3. Check the way you are returning the XML stream
The hit highlighting process is very sensitive to variations in the way you return the XML stream. See the GetPdfHits function in the dtsearch.asp sample included with the dtSearch Engine for sample code. Your script should: (1) indicate that the content type of the data is "text/xml", (2) set CacheControl to "no-cache" (this prevents old XML streams from being re-used), and (3) avoid using pragma no-cache, which we have found will prevent hit highlighting from working. Example:
Response.ContentType = "text/xml"
' DO NOT USE THIS: Response.AddHeader "Pragma", "no-cache"
' INSTEAD, USE THIS:
Response.CacheControl = "no-cache"
' Reconstruct search results for the item the user clicked on
Dim res
Set res = Engine.NewSearchResults
res.UrlDecodeItem(Request.ServerVariables("QUERY_STRING"))
res.getNthDoc(0)
Dim hits
hits = res.MakePdfWebHighlightFile()
response.write(hits)
Set res = nothing
4. Avoid returning framesets
A frameset is a convenient way to display search results, because the list of items can appear in one frame with the currently-selected document in the other. When setting up framesets, we recommend that you create the frameset in your search form, as dtSearch Web does, rather than trying to generate the frameset dynamically in response to a search.

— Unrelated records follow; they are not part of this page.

(* ===== verification/PgAdmin.v ===== *)
(** * Reading, configuring, collecting and watching: [scope_admin.go],
    [list_collect.go], [watch.go], [notifier.go] and the rest of
    [postgres.go] *)
From S2P Require Import Prelude Types Config Scope PgDb PgTopo PgEngine PgGraph PgLease.

(** [heldBy]: the holder, while the node is claimed. *)
Definition heldBy (p : Phase) (w : string) : string :=
  if bool_decide (p = PhaseClaimed) then w else ""%string.

(** The order of [text] columns, which the database's collation decides. *)
Class Collation := {
  coll_le : string -> string -> Prop;
  coll_dec :: RelDecision coll_le;
  coll_order :: TotalOrder coll_le
}.

(** [node_id > $2 AND status = ANY(..) AND kind = ANY(..)]; a filter that is
    not given is not in the query. *)
Definition list_where `{!Collation} (scope : string) (opts : ListOptions) (r : nodeRow) : bool :=
  bool_decide (n_Scope r = scope)
  && negb (bool_decide (coll_le (n_NodeID r) (lo_Cursor opts)))
  && match lo_Statuses opts with [] => true | _ => bool_decide (n_Status r ∈ lo_Statuses opts) end
  && match lo_Kinds opts with [] => true | _ => bool_decide (n_Kind r ∈ lo_Kinds opts) end.

Definition name_le `{!Collation} (a b : nodeRow) : Prop := coll_le (n_NodeID a) (n_NodeID b).

#[export] Instance name_le_dec `{!Collation} : RelDecision name_le.
Proof. unfold name_le. solve_decision. Defined.

(** [terminalCandidateWhere]. *)
Definition collectible (scope : string) (cutoff : Z) (d : db) (r : nodeRow) : bool :=
  bool_decide (n_Scope r = scope) && bool_decide (n_Phase r = PhaseDone) && (n_UpdatedAt r <=? cutoff)%Z
  && bool_decide (map_Forall (fun k _ => ~ (k.1.1 = scope /\ k.1.2 = n_ID r)) (d_edges d)).

Record terminalCandidate := mkCandidate { tc_id : Z; tc_phase : Phase; tc_status : Status }.

(** ** [watch.go] *)

Definition eventBatchSize : nat := 256.

Definition cursor_le (a b : Event) : Prop := (ev_Cursor a <= ev_Cursor b)%Z.

#[export] Instance cursor_le_dec : RelDecision cursor_le.
Proof. unfold cursor_le. solve_decision. Defined.

(** [ev.Cursor = narrowU64(cursor)] and the like. *)
Definition scanEvent (e : Event) : Event :=
  e <| ev_Cursor ::= narrowU64 |> <| ev_Seq ::= narrowU64 |> <| ev_Attempt ::= narrowU32 |>.

(** Why [WaitForWork]'s select returned. *)
Inductive wake := Bell | PollElapsed | CtxDone | StoreClosed.

(** ** [notifier.go]: the map from a scope to the channel its waiters hold *)

Record notifier := mkNotifier {
  bell : gmap string nat;          (* channels are numbered as they are made *)
  chans : nat;
  closed : gset nat
}.

#[export] Instance notifier_eta : Eta notifier := fun n => mkNotifier (bell n) (chans n) (closed n).

Definition newNotifier : notifier := mkNotifier ∅ 0 ∅.

Definition waitChan (scope : string) (n : notifier) : notifier * nat :=
  match bell n !! scope with
  | Some ch => (n, ch)
  | None => (n <| bell ::= <[scope := chans n]> |> <| chans ::= S |>, chans n)
  end.

Definition ring (scope : string) (n : notifier) : notifier :=
  match bell n !! scope with
  | Some ch => n <| closed ::= union {[ch]} |> <| bell ::= delete scope |>
  | None => n
  end.

(** [listenOnce]: whether a connection is acquired and LISTEN succeeds, the
    payloads it delivers until [WaitForNotification] fails, and whether the
    notifier has been stopped by then. *)
Record connection := mkConn {
  conn_acquired : bool;
  conn_listens : bool;
  conn_notes : list string;
  conn_stopped : bool
}.

(** The doorbell afterwards, and whether an error is returned. *)
Definition listenOnce (k : connection) (n : notifier) : notifier * bool :=
  if negb (conn_acquired k) then (n, true)
  else if negb (conn_listens k) then (n, true)
  else (foldl (fun n payload => ring payload n) n (conn_notes k), negb (conn_stopped k)).

Definition startBackoff : Z := (100 * 10 ^ 6)%Z.
Definition maxBackoff : Z := (5 * 10 ^ 9)%Z.

(** One iteration of [run]: whether it finds the notifier stopped, the
    connection it gets otherwise, and whether the pause after an error is cut
    short by a stop. *)
Record turn := mkTurn { tn_stopped : bool; tn_conn : connection; tn_cut : bool }.

(** [run]: the doorbell after these iterations, and the pauses begun. *)
Fixpoint listen_run (turns : list turn) (backoff : Z) (n : notifier) : notifier * list Z :=
  match turns with
  | [] => (n, [])
  | t :: turns =>
    if tn_stopped t then (n, [])
    else
      let '(n, failed) := listenOnce (tn_conn t) n in
      if failed then
        if tn_cut t then (n, [backoff])
        else
          let backoff' := if (backoff <? maxBackoff)%Z then i64 (backoff * 2) else backoff in
          let '(n, pauses) := listen_run turns backoff' n in (n, backoff :: pauses)
      else listen_run turns startBackoff n
  end.

(** ** Construction ([postgres.go]) *)

Definition DefaultPollInterval : Z := (500 * 10 ^ 6)%Z.

(** The fields of [Store] its options set; no jitter is [rand.Int64N]. *)
Record settings := mkSettings {
  ownPool : bool;
  s_defaults : ScopeConfig;
  pollInterval : Z;
  s_jitter : option (Z -> Z)
}.

#[export] Instance settings_eta : Eta settings := fun s =>
  mkSettings (ownPool s) (s_defaults s) (pollInterval s) (s_jitter s).

Inductive Option :=
| WithScopeDefaults (cfg : ScopeConfig)
| WithPollInterval (d : Z)
| WithJitter (fn : option (Z -> Z)).

Definition apply_option (s : settings) (o : Option) : settings :=
  match o with
  | WithScopeDefaults cfg => s <| s_defaults := cfg |>
  | WithPollInterval d => if (0 <? d)%Z then s <| pollInterval := d |> else s
  | WithJitter None => s
  | WithJitter (Some fn) => s <| s_jitter := Some fn |>
  end.

Definition New (opts : list Option) : settings :=
  foldl apply_option (mkSettings false zeroConfig DefaultPollInterval None) opts.

(** ** The calls *)

Section Admin.
Context {C : Type} `{!Server C} (defaults : ScopeConfig).

Definition Capabilities : Z :=
  Z.lor (Z.lor (Z.lor (Z.lor (Z.lor CapList CapDurableEvents) CapDoorbell) CapCollect)
           CapDurableStorage) CapCrossProcess.

(** [Open]; [dialed] is the error of [pgxpool.New], if any. *)
Definition Open (dialed : option pgerror) (opts : list Option) : M C settings :=
  match dialed with
  | Some e => throw e
  | None => ensureMigrated ;; mret ((New opts) <| ownPool := true |>)
  end.

Definition Close : M C unit := modify (fun t => t <| g_closed := true |>).

Definition Scopes : M C (list string) :=
  ensureMigrated ;;
  t ← get;
  if g_closed t then throw (Domain (Err ErrClosed))
  else query (fun d => (map_to_list (d_scopes d)).*1).

Definition ScopeConfig_ (scope : string) : M C ScopeConfig :=
  ensureMigrated ;;
  sc ← loadScope scope;
  mret (match sc with None => defaults | Some sc => Cfg sc end).

(** An UPDATE of a scope's row. *)
Definition update_scope (scope : string) (f : scopeTuple -> scopeTuple) : M C unit :=
  autocommit (fun d => d <| d_scopes ::= alter f scope |>).

Definition SetScopeConfig (scope : string) (cfg : ScopeConfig) : M C unit :=
  ensureMigrated ;;
  ensureScope autocommit scope defaults ;;
  update_scope scope (fun row => row <| sr_cfg := configArgs cfg |>).

Definition Seal (scope : string) : M C unit :=
  ensureMigrated ;;
  ensureScope autocommit scope defaults ;;
  update_scope scope (fun row => row <| sr_sealed := true |>).

Definition ScopeStats_ (scope : string) : M C ScopeStats :=
  ensureMigrated ;;
  sc ← loadScope scope;
  mret (match sc with
        | None => zeroStats
        | Some sc => (Stats sc) <| st_Complete := Sealed sc && (NonTerminal (Stats sc) =? 0)%Z |>
        end).

Definition load_ext (scope i : string) : M C nodeRow :=
  o ← query (fun d => scanNode <$> find_ext scope i d);
  match o with Some n => mret n | None => throw (Domain (Err ErrNotFound)) end.

Definition GetNode (scope i : string) : M C Node :=
  ensureMigrated ;;
  n ← load_ext scope i;
  mret (snapshot n).

(** The external ids of some rows, in the order the server returns them. *)
Definition scanNodeIDs (sel : db -> list nodeRow) : M C (list string) :=
  ids ← query (fun d => n_ID <$> sel d);
  ids ← any_order ids;
  gets (fun d => omap (fun i => n_NodeID <$> d_nodes d !! i) ids).

Definition waiting_rows (scope : string) (i : Z) (d : db) : list nodeRow :=
  rows_where (fun p => bool_decide (n_Scope p = scope)
                       && bool_decide (d_edges d !! (scope, n_ID p, i) = Some false)) d.

Definition Inspect (scope i : string) : M C Inspection :=
  ensureMigrated ;;
  n ← load_ext scope i;
  waiting ← scanNodeIDs (waiting_rows scope (n_ID n));
  successors ← scanNodeIDs (succ_rows scope (n_ID n));
  mret (mkInspection (snapshot n) (n_Phase n) (n_Deps n) waiting successors (n_Rank n)
          (derefTime (n_Deadline n)) (heldBy (n_Phase n) (n_Worker n)) (n_Epoch n)
          (derefTime (n_ReadyAt n))).

(** One row more than the page, to learn whether another page exists. *)
Definition ListNodes `{!Collation} (scope : string) (opts : ListOptions) : M C ListResult :=
  ensureMigrated ;;
  let limit := Z.to_nat (if (lo_Limit opts <=? 0)%Z then 100 else lo_Limit opts) in
  rows ← query (fun d => take (S limit) (merge_sort name_le (rows_where (list_where scope opts) d)));
  let nodes := (fun r => snapshot (scanNode r)) <$> rows in
  if (limit <? length nodes)
  then mret (mkListResult (take limit nodes)
               (match nodes !! (limit - 1) with Some n => nd_ID n | None => ""%string end))
  else mret (mkListResult nodes "").

(** ** Collection *)

Definition findTerminalCandidates (scope : string) (cutoff : Z) (limit : nat)
  : M C (list terminalCandidate) :=
  query (fun d => (fun r => mkCandidate (n_ID r) (n_Phase r) (n_Status r)) <$>
    take limit (merge_sort id_le (rows_where (collectible scope cutoff d) d))).

(** The candidate becomes [nodeRow{ID, Phase, Status}]: every other field is
    its zero value, the epoch too. *)
Definition collect_one (scope : string) (c : terminalCandidate) : M C unit :=
  detach_preds scope (tc_id c) ;;
  deleteNodeRow scope
    (zeroRow <| n_ID := tc_id c |> <| n_Phase := tc_phase c |> <| n_Status := tc_status c |>).

Definition collect_body (scope : string) (cutoff : Z) (limit : nat) : M C (Z * bool) :=
  cands ← findTerminalCandidates scope cutoff limit;
  foldM (fun _ c => collect_one scope c) tt cands ;;
  more ← (if bool_decide (length cands = limit)
          then query (fun d => negb (bool_decide (rows_where (collectible scope cutoff d) d = [])))
          else mret false);
  mret (Z.of_nat (length cands), more).

Definition CollectTerminal (scope : string) (cutoff limit : Z) : M C (Z * bool) :=
  ensureMigrated ;;
  let limit := Z.to_nat (if (limit <=? 0)%Z then 100 else limit) in
  sc ← loadScope scope;
  match sc with
  | None => mret (0%Z, false)
  | Some _ => transact (collect_body scope cutoff limit)
  end.

(** ** Watching *)

Definition readEvents (scope : string) (from : Z) (limit : nat) : M C (list Event) :=
  query (fun d => scanEvent <$> take limit (merge_sort cursor_le
    (filter (fun e => ev_Scope e = scope /\ (from <= ev_Cursor e)%Z) (d_events d)))).

(** [Watch] up to the start of the pump: the first cursor it will ask for. *)
Definition watch_start (req : WatchRequest) : M C Z :=
  if bool_decide (wr_Scope req = ""%string) then throw (Domain (Err ErrUnsupported))
  else
    ensureMigrated ;;
    ensureScope autocommit (wr_Scope req) defaults ;;
    if (0 <? wr_From req)%Z then mret (i64 (widenI64 (wr_From req) + 1))
    else if wr_Replay req then mret 0%Z
    else
      query (fun d => i64 (foldr Z.max 0 (ev_Cursor <$> filter (fun e => ev_Scope e = wr_Scope req) (d_events d)) + 1))%Z.

(** One iteration of [pump] whose sends all succeed: the events delivered and
    the next cursor.  A read error delivers nothing and is retried. *)
Definition pump_step (scope : string) (next : Z) : M C (list Event * Z) := fun t =>
  match readEvents scope next eventBatchSize t with
  | (t, inr _) => (t, inl ([], next))
  | (t, inl batch) => (t, inl (batch, foldl (fun _ ev => i64 (widenI64 (ev_Cursor ev) + 1)) next batch))
  end.

Fixpoint pump (rounds : nat) (scope : string) (next : Z) (out : list Event) : M C (list Event * Z) :=
  match rounds with
  | O => mret (out, next)
  | S rounds =>
    '(batch, next) ← pump_step scope next;
    pump rounds scope next (out ++ batch)
  end.

Definition anyReady (scope : string) (kinds : list string) : M C bool :=
  query (fun d => negb (bool_decide (rows_where (claimable scope kinds) d = []))).

(** [WaitForWork]; [w] is the case its select takes when nothing is ready. *)
Definition WaitForWork (scope : string) (kinds : list string) (w : wake) : M C unit :=
  ensureMigrated ;;
  ensureScope autocommit scope defaults ;;
  ready ← anyReady scope kinds;
  if (ready : bool) then mret tt
  else match w with
       | Bell | PollElapsed => mret tt
       | CtxDone => throw ContextDone
       | StoreClosed => throw (Domain (Err ErrClosed))
       end.

End Admin.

It is possible to generate framesets with dynamically-generated content in the src= links, so that when a user clicks on a link the PDF file will appear inside a frame with other frames displaying other content relating to the search. The src= link for the PDF file would contain the same hit-highlighting URL that you would use if linking to the document directly.
There are two problems with this approach:
(1) When a link asks the browser to open a PDF file in a new window or frame, as opposed to one that already exists when the link is clicked, sometimes the result is a blank page.
(2) The src= links in framesets do not seem to work as consistently as href= links when highlighting hits.
5. Check your site with different browser versions
Some problems only affect specific browser versions. For example, pragma no-cache (mentioned in step 3 above) prevents hit highlighting from working in Netscape 4.72 but not in Internet Explorer 5.5.